The school district ties its budgeting to enrollment numbers based upon a per pupil formula of state aid. SPPS officials claim that “flexible class sizes” allow the enrollment cap to be increased and thus provide additional state funding. The district’s deficit was $15 million in 2016; $25 million in 2017; and $27 million in the 2018-2019 school year.
While starving school districts of adequate funding, federal, state and local officials, led by the Democratic Party in Minnesota, branded as the Democratic Farmer Labor Party, have handed over billions in tax breaks to the state’s largest corporations like 3M, Target, Best Buy, US Bancorp, and United Healthcare. While demanding more concessions from educators, the school district is once again planning to seek an increase in regressive taxes to fund its budget shortfall.
After collaborating with the Democrats since the early 1990s in the expansion of for-profit charter schools, in the new contract proposal the union is calling for a toothless “moratorium” on new charter schools until “the completion and review of a community impact study on charter schools in our community.” While posturing as an opponent of further charter school expansion, this demand, which will cost the district nothing, is designed to protect the institutional and financial interests of the union bureaucracy. But far from opposing more charters, which drain resources from the public schools, the AFT has aggressively sought to unionize charter school employees to make up for the loss of dues income from public school teachers who are being laid off.
The SPFE is promoting statements of support from Massachusetts Senator Elizabeth Warren and Minnesota Senator Amy Klobuchar, while deliberately concealing the fact that the Democrats are no less enemies of public education than Trump and the Republicans. While the Democratic presidential candidates, including Bernie Sanders, hail the Obama administration, the truth is Obama vastly expanded charter schools and the use of standardized tests to scapegoat teachers for the educational problems caused by decades of budget cutting and the growth of poverty and social inequality.

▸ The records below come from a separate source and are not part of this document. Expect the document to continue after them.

(** *** What the wizards leave out

    The first instance of a model, created by the wizard of [model.define], is in
    the session and not in the files: the next start does not find it. *)
Definition w_wizard : CliSession := CliSession_new (text_of_lines
  ["session.autocommit --json /data/graph.json"; "model.define"; "User"; "userId"; "name"; "string";
   "y"; "done"; "y"; "y"; "Ada"; "session.exit"]) "".
Definition wizard_check
    (run : Files.outcome (option (result unit) * CliSession) * list fault * FileSys) : bool :=
  match run with
  | (Done (Some (Ok _), s), _, fs) =>
      Nat.eqb (w_count s) 1 && bool_decide (c_script_tx s = None) &&
      bool_decide (ac_path <$> c_autocommit s = Some "/data/graph.json") &&
      bool_decide (w_reload w_data fs = Some 0)
  | _ => false
  end.
(** With autocommit on, a session that defines a model with the wizard and
    creates its first instance with it ends without an error and with the node in
    its graph; opening the files of the autocommit anew gives no node at all. *)
Theorem wizard_instance_is_lost :
  ∃ s fl fs, run w_wizard [] ∅ = (Done (Some (Ok tt), s), fl, fs) ∧ w_count s = 1%nat ∧
    c_script_tx s = None ∧ ac_path <$> c_autocommit s = Some "/data/graph.json" ∧
    w_reload w_data fs = Some 0%nat.
Proof.
  assert (wizard_check (run w_wizard [] ∅) = true) as Hc by by vm_compute.
  destruct (run w_wizard [] ∅) as [[[[[[[]|?]|] s]|?|] fl] fs]; try discriminate Hc.
  apply andb_true_iff in Hc as [Hc Hr%bool_decide_eq_true].
  apply andb_true_iff in Hc as [Hc Ha%bool_decide_eq_true].
  apply andb_true_iff in Hc as [Hn%Nat.eqb_eq Ht%bool_decide_eq_true].
  exists s, fl, fs. split; [reflexivity|]. split; [exact Hn|]. split; [exact Ht|].
  split; [exact Ha|exact Hr].
Qed.
End autocommit_witnesses.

The strike vote of St. Paul teachers is part of an international resurgence of class struggle and an international rebellion by educators against more than a decade of unrelenting austerity since the 2008 financial crash. This upsurge was initiated by the 2018 strikes by teachers in West Virginia, Oklahoma and Arizona, which erupted in opposition to the AFT and the National Education Association (NEA). Internationally educators have walked out in Lebanon, Chile, Mexico, Iran, India, Holland, Britain and many other countries. Last week, 200,000 teachers in the Canadian province of Ontario struck.

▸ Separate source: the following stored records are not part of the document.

(* ===== verification/Service.v ===== *)
(** * The in-process workspace service ([src/grm-service-api/src/lib.rs])

    [InProcessWorkspaceService] keeps the workspaces its clients have open.  A
    client holds a handle; several handles may name one workspace, which stays
    loaded until the last of them is closed, and a named workspace commits to
    one file under the service's root.  The random bytes of a handle, and the
    names of the temporary files of a write, are arguments. *)

From S2P Require Export Security Workspace.

Local Open Scope string_scope.

#[export] Instance Path_countable : Countable Path.
Proof. apply (inj_countable' (λ p, (p_abs p, p_comps p)) (λ x, Build_Path x.1 x.2)). by intros []. Defined.

#[export] Instance DurabilityFormat_eq_dec : EqDecision DurabilityFormat.
Proof. solve_decision. Defined.

Record WorkspaceHandle := { wh_id : string }.
Record WorkspaceRef := { wref_id : string }.

Inductive WorkspaceCreateMode := WcmInMemory | WcmLocalAutocommit.
Record WorkspaceCreateRequest := {
  wcq_mode : WorkspaceCreateMode;
  wcq_workspace : option WorkspaceRef;
  wcq_format : DurabilityFormat;
}.
Record WorkspaceCreateResponse := {
  wcs_handle : WorkspaceHandle;
  wcs_workspace : option WorkspaceRef;
}.
Record WorkspaceOpenRequest := {
  woq_snapshot : option SnapshotHandle;
  woq_workspace : option WorkspaceRef;
  woq_format : DurabilityFormat;
}.
Record WorkspaceOpenResponse := {
  wos_handle : WorkspaceHandle;
  wos_workspace : option WorkspaceRef;
}.
(** The request and the response of a close are a handle. *)
Record WorkspaceCloseRequest := { wlq_handle : WorkspaceHandle }.
Record WorkspaceCloseResponse := { wls_handle : WorkspaceHandle }.
Inductive WorkspaceUnsupportedOperation :=
  OpenLoopExternalInference | HostedDurability | DaemonLifecycle.
Definition unsupported_name (operation : WorkspaceUnsupportedOperation) : string :=
  match operation with
  | OpenLoopExternalInference => "open-loop external inference"
  | HostedDurability => "hosted durability"
  | DaemonLifecycle => "daemon lifecycle"
  end.
(** [LocalWorkspaceSnapshotRequest] and the [LocalWorkspaceSnapshot] kept of it. *)
Record LocalWorkspaceSnapshotRequest := { lsr_format : DurabilityFormat; lsr_path : Path }.
Definition LocalWorkspaceSnapshot : Type := LocalWorkspaceSnapshotRequest.

Inductive WorkspaceServiceError :=
  | SeRuntime (error : GrmError)
  | SeWorkspaceAlreadyExists (workspace : WorkspaceRef)
  | SeUnknownWorkspaceHandle (handle : WorkspaceHandle)
  | SeUnknownSnapshotHandle (snapshot : SnapshotHandle)
  | SeUnsupportedWorkspaceOperation (operation : string).

Definition service_error_to_string (e : WorkspaceServiceError) : string :=
  match e with
  | SeRuntime error => error_to_string error
  | SeWorkspaceAlreadyExists workspace =>
      "workspace '" +:+ wref_id workspace +:+ "' already exists; use open mode"
  | SeUnknownWorkspaceHandle handle => "unknown workspace handle '" +:+ wh_id handle +:+ "'"
  | SeUnknownSnapshotHandle snapshot =>
      "unknown workspace snapshot handle '" +:+ sh_id snapshot +:+ "'"
  | SeUnsupportedWorkspaceOperation operation =>
      "workspace operation is not supported: " +:+ operation
  end.

(** [WorkspaceServiceResult]: the left side is the error. *)
Definition service_result (A : Type) : Type := sum WorkspaceServiceError A.
(** [WorkspaceServiceError::from] *)
Definition of_result {A} (r : result A) : service_result A :=
  match r with Ok a => inr a | Err e => inl (SeRuntime e) end.

(** ** Names and paths *)

Definition is_ref_char (c : ascii) : bool :=
  is_ascii_alphanumeric c || Ascii.eqb c "-"%char || Ascii.eqb c "_"%char.
Definition validate_workspace_ref (workspace : WorkspaceRef) : service_result unit :=
  if str_is_empty (wref_id workspace) then
    inl (SeRuntime (Constraint "workspace ref id must not be empty"))
  else if negb (all_chars is_ref_char (wref_id workspace)) then
    inl (SeRuntime (Constraint
      "workspace ref id may contain only ASCII letters, digits, '-' and '_'"))
  else inr tt.

Definition format_extension (format : DurabilityFormat) : string :=
  match format with DurJson => "json" | DurBinary => "bin" end.

(** The file of a workspace under a root. *)
Definition workspace_file (root : Path) (workspace : WorkspaceRef) (format : DurabilityFormat) : Path :=
  path_join root (wref_id workspace +:+ "." +:+ format_extension format).

Definition local_workspace_path (root : option Path) (workspace : WorkspaceRef)
    (format : DurabilityFormat) : service_result Path :=
  match validate_workspace_ref workspace with
  | inl e => inl e
  | inr _ =>
      match root with
      | None => inl (SeRuntime (Constraint
          "local autocommit workspaces require a configured local workspace root"))
      | Some root => inr (workspace_file root workspace format)
      end
  end.

Definition durability_companion_path (path : Path) (suffix : string) : Path :=
  path_join (default path_dot (path_parent path))
    (default "grm-data" (path_file_name path) +:+ "." +:+ suffix).

(** ** The state of the service *)

Section service.
Context `{SerdeNumber} `{Formats} `{!SnapshotCodec} `{!SessionCodec} `{!IoText}.

Record WorkspaceRuntimeRequest := { wrq_handle : WorkspaceHandle; wrq_request : ServiceRequest }.
Record WorkspaceRuntimeResponse := {
  wrs_handle : WorkspaceHandle;
  wrs_response : RuntimeResponse;
  wrs_durable_operations : list DurableOperation;
}.

Record InProcessWorkspaceService := {
  next_workspace_ref_id : Z;
  next_snapshot_id : Z;
  workspaces : gmap string Workspace;
  workspace_handles : gmap string string;
  live_workspace_paths : gmap Path string;
  workspace_refs : gmap string (option WorkspaceRef);
  local_snapshots : gmap string LocalWorkspaceSnapshot;
  local_workspace_root : option Path;
}.

Definition service_new : InProcessWorkspaceService :=
  {| next_workspace_ref_id := 0; next_snapshot_id := 0; workspaces := ∅; workspace_handles := ∅;
     live_workspace_paths := ∅; workspace_refs := ∅; local_snapshots := ∅;
     local_workspace_root := None |}.
Definition set_local_workspace_root (root : Path) (s : InProcessWorkspaceService)
    : InProcessWorkspaceService :=
  {| next_workspace_ref_id := next_workspace_ref_id s; next_snapshot_id := next_snapshot_id s;
     workspaces := workspaces s; workspace_handles := workspace_handles s;
     live_workspace_paths := live_workspace_paths s; workspace_refs := workspace_refs s;
     local_snapshots := local_snapshots s; local_workspace_root := Some root |}.
Definition with_local_workspace_root (root : Path) : InProcessWorkspaceService :=
  set_local_workspace_root root service_new.

Definition set_workspaces (ws : gmap string Workspace) (handles : gmap string string)
    (paths : gmap Path string) (refs : gmap string (option WorkspaceRef))
    (s : InProcessWorkspaceService) : InProcessWorkspaceService :=
  {| next_workspace_ref_id := next_workspace_ref_id s; next_snapshot_id := next_snapshot_id s;
     workspaces := ws; workspace_handles := handles; live_workspace_paths := paths;
     workspace_refs := refs; local_snapshots := local_snapshots s;
     local_workspace_root := local_workspace_root s |}.
Definition set_next_ref (n : Z) (s : InProcessWorkspaceService) : InProcessWorkspaceService :=
  {| next_workspace_ref_id := n; next_snapshot_id := next_snapshot_id s;
     workspaces := workspaces s; workspace_handles := workspace_handles s;
     live_workspace_paths := live_workspace_paths s; workspace_refs := workspace_refs s;
     local_snapshots := local_snapshots s; local_workspace_root := local_workspace_root s |}.
Definition set_snapshots (n : Z) (m : gmap string LocalWorkspaceSnapshot)
    (s : InProcessWorkspaceService) : InProcessWorkspaceService :=
  {| next_workspace_ref_id := next_workspace_ref_id s; next_snapshot_id := n;
     workspaces := workspaces s; workspace_handles := workspace_handles s;
     live_workspace_paths := live_workspace_paths s; workspace_refs := workspace_refs s;
     local_snapshots := m; local_workspace_root := local_workspace_root s |}.

(** A workspace loaded under a new handle, which is also its name. *)
Definition register_workspace (handle : string) (path : option Path) (workspace : Workspace)
    (ref : option WorkspaceRef) (s : InProcessWorkspaceService) : InProcessWorkspaceService :=
  set_workspaces (<[handle := workspace]> (workspaces s))
    (<[handle := handle]> (workspace_handles s))
    match path with
    | Some path => <[path := handle]> (live_workspace_paths s)
    | None => live_workspace_paths s
    end
    (<[handle := ref]> (workspace_refs s)) s.
(** One more handle of a workspace that is loaded. *)
Definition share_workspace (handle id : string) (ref : WorkspaceRef)
    (s : InProcessWorkspaceService) : InProcessWorkspaceService :=
  set_workspaces (workspaces s) (<[handle := id]> (workspace_handles s)) (live_workspace_paths s)
    (<[handle := Some ref]> (workspace_refs s)) s.

(** ** Handles, names and counters *)

(** [random] is the sixteen bytes the system's generator fills in, or its
  failure. *)
Definition next_workspace_handle (random : option string) : service_result WorkspaceHandle :=
  match random with
  | None => inl (SeRuntime (Backend "could not allocate workspace handle"))
  | Some bytes => inr {| wh_id := "workspace-" +:+ fingerprint_as_hex bytes |}
  end.

(** [u64] addition; the release build wraps around. *)
Definition u64_succ (n : Z) : Z := ((n + 1) `mod` 2 ^ 64)%Z.

Definition next_workspace_ref (s : InProcessWorkspaceService)
    : WorkspaceRef * InProcessWorkspaceService :=
  let n := u64_succ (next_workspace_ref_id s) in
  ({| wref_id := "workspace-" +:+ u_to_string n |}, set_next_ref n s).
Definition next_snapshot_handle (s : InProcessWorkspaceService)
    : SnapshotHandle * InProcessWorkspaceService :=
  let n := u64_succ (next_snapshot_id s) in
  ({| sh_id := "local-snapshot-" +:+ u_to_string n; sh_etag := "" |},
   set_snapshots n (local_snapshots s) s).

(** [Path::try_exists] *)
Definition fs_try_exists (p : Path) : io bool :=
  io_call (λ fs, inl (bool_decide (is_Some (fs !! file_key p)), fs)) (λ _ fs, fs).

Definition inspect_error (workspace : WorkspaceRef) (err : io_error) : WorkspaceServiceError :=
  SeRuntime (Backend ("failed to inspect local workspace '" +:+ wref_id workspace +:+ "': "
                      +:+ io_error_text err)).

(** The two loops of [local_workspace_exists]. *)
Fixpoint any_artifact (workspace : WorkspaceRef) (artifacts : list Path)
    : io (service_result bool) := λ fl fs,
  match artifacts with
  | [] => (Done (inr false), fl, fs)
  | artifact :: artifacts =>
      match fs_try_exists artifact fl fs with
      | (Done true, fl, fs) => (Done (inr true), fl, fs)
      | (Done false, fl, fs) => any_artifact workspace artifacts fl fs
      | (Failed err, fl, fs) => (Done (inl (inspect_error workspace err)), fl, fs)
      | (Crashed, fl, fs) => (Crashed, fl, fs)
      end
  end.
Fixpoint any_format (root : option Path) (workspace : WorkspaceRef)
    (formats : list DurabilityFormat) : io (service_result bool) :=
  match formats with
  | [] => mret (M:=io) (inr false)
  | format :: formats =>
      match local_workspace_path root workspace format with
      | inl e => mret (M:=io) (inl e)
      | inr path =>
          any_artifact workspace
            [path; durability_companion_path path "log"; durability_companion_path path "bak"]
          ≫= λ r,
          match r with
          | inr false => any_format root workspace formats
          | r => mret (M:=io) r
          end
      end
  end.
Definition local_workspace_exists (root : option Path) (workspace : WorkspaceRef)
  : io (service_result bool) := any_format root workspace [DurBinary; DurJson].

In the US, 2020 has seen teacher protests in Florida, Virginia and other states. Contracts expire for teachers in Detroit, Cleveland, Pittsburgh and several other cities in June.

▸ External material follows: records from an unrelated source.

Lemma service_request_read s m :
  proto_runtime_request_from_service_request s = Ok m →
  service_request_from_proto {| prq_request := Some m |} = Ok s.
Proof.
  intros Hm. destruct s; cbn [proto_runtime_request_from_service_request] in Hm; try discriminate Hm;
    try (apply fmap_Ok in Hm as (? & Hm & <-)); try (injection Hm as <-);
    unfold service_request_from_proto; cbn [prq_request required ok_or mbind result_bind].
  all: rewrite ?node_create_read, ?node_update_read, ?edge_create_read, ?edge_update_read,
    ?node_find_read, ?edge_find_read, ?explain_read; try done.
  all: try (by rewrite ?(define_node_read _ _ Hm), ?(define_edge_read _ _ Hm), ?(batch_read _ _ Hm)).
  all: try (by rewrite (define_edge_read _ _ Hm)); try (by rewrite (batch_read _ _ Hm)); by destruct request.
Qed.

(** ** Response messages *)

Record ProtoNodeModel := {
  pnm_name : string; pnm_label : string; pnm_id_field_name : string; pnm_id_type : Z;
  pnm_fields : list ProtoFieldSpec }.
Record ProtoEdgeModel := {
  pem_name : string; pem_rel_type : string; pem_from_model : string; pem_to_model : string;
  pem_id_field_name : string; pem_id_type : Z; pem_fields : list ProtoFieldSpec }.
Record ProtoStoredNode := {
  psn_id : Z; psn_labels : list string; psn_props : option ProtoPropertyMap }.
Record ProtoStoredEdge := {
  pse_id : Z; pse_rel_type : string; pse_from : Z; pse_to : Z;
  pse_props : option ProtoPropertyMap }.
Record ProtoDeleteResult := { pdl_model : string; pdl_id : Z }.

(** A [DurableOperation] message, its [DurableOperationBatch] inside. *)
Inductive ProtoDurableOperation :=
  | Build_ProtoDurableOperation (operation : option ProtoOperation)
with ProtoOperation :=
  | PoRegisterNodeModel (model : ProtoNodeModel)
  | PoRegisterEdgeModel (model : ProtoEdgeModel)
  | PoUpsertNode (node : ProtoStoredNode)
  | PoDeleteNodeId (id : Z)
  | PoUpsertEdge (edge : ProtoStoredEdge)
  | PoDeleteEdgeId (id : Z)
  | PoBatch (ops : list ProtoDurableOperation).
Record ProtoDurableMutationOutcome := {
  pdm_durable_ops : list ProtoDurableOperation;
  pdm_durable_op_count : Z;
  pdm_has_durable_mutation : bool }.

Record ProtoSchemaListResponse := {
  psl_node_models : list ProtoNodeModel; psl_edge_models : list ProtoEdgeModel;
  psl_backend_id_type : Z }.
Record ProtoNodeFindResponse := {
  pnr_model : string; pnr_nodes : list ProtoStoredNode; pnr_edges : list ProtoStoredEdge }.
Record ProtoEdgeFindResponse := { per_model : string; per_edges : list ProtoStoredEdge }.
Record ProtoExplainResponse := {
  pxr_plan_kind : string; pxr_steps : list string; pxr_indexes : list string }.
Record ProtoProfileResponse := {
  ppr_plan : option ProtoExplainResponse; ppr_row_count : Z; ppr_elapsed_micros : Z }.
Record ProtoBatchCount := { pbc_op : string; pbc_model : string; pbc_count : Z }.
Record ProtoBatchError := { per_index : Z; per_message : string; per_recovery_hint : string }.
Record ProtoBatchAppliedId := {
  pai_op : string; pai_model : string; pai_id : Z; pai_local_ref : option string }.
Record ProtoBatchResponse := {
  pbs_applied : bool; pbs_atomic : bool; pbs_operation_count : Z;
  pbs_counts : list ProtoBatchCount; pbs_errors : list ProtoBatchError;
  pbs_ids : list ProtoBatchAppliedId; pbs_durability : option ProtoDurableMutationOutcome }.
Record ProtoModelCount := { pmc_model : string; pmc_count : nat }.
Record ProtoSummaryResponse := {
  psr_node_count : nat; psr_edge_count : nat; psr_node_model_count : nat;
  psr_edge_model_count : nat; psr_backend : string;
  psr_node_counts : list ProtoModelCount; psr_edge_counts : list ProtoModelCount }.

Teachers must not leave the conduct of the struggle to the SPFE, which is determined to prevent a strike of teachers as it would pit teachers directly against the Democratic Party. To wage a successful struggle teachers should take the fight into their own hands by building independent rank-and-file committees. Teachers should break from the right wing perspective of the SPFE and fight for a unified struggle of workers in the Twin Cities area and internationally in defense of fully funded, high-quality public education.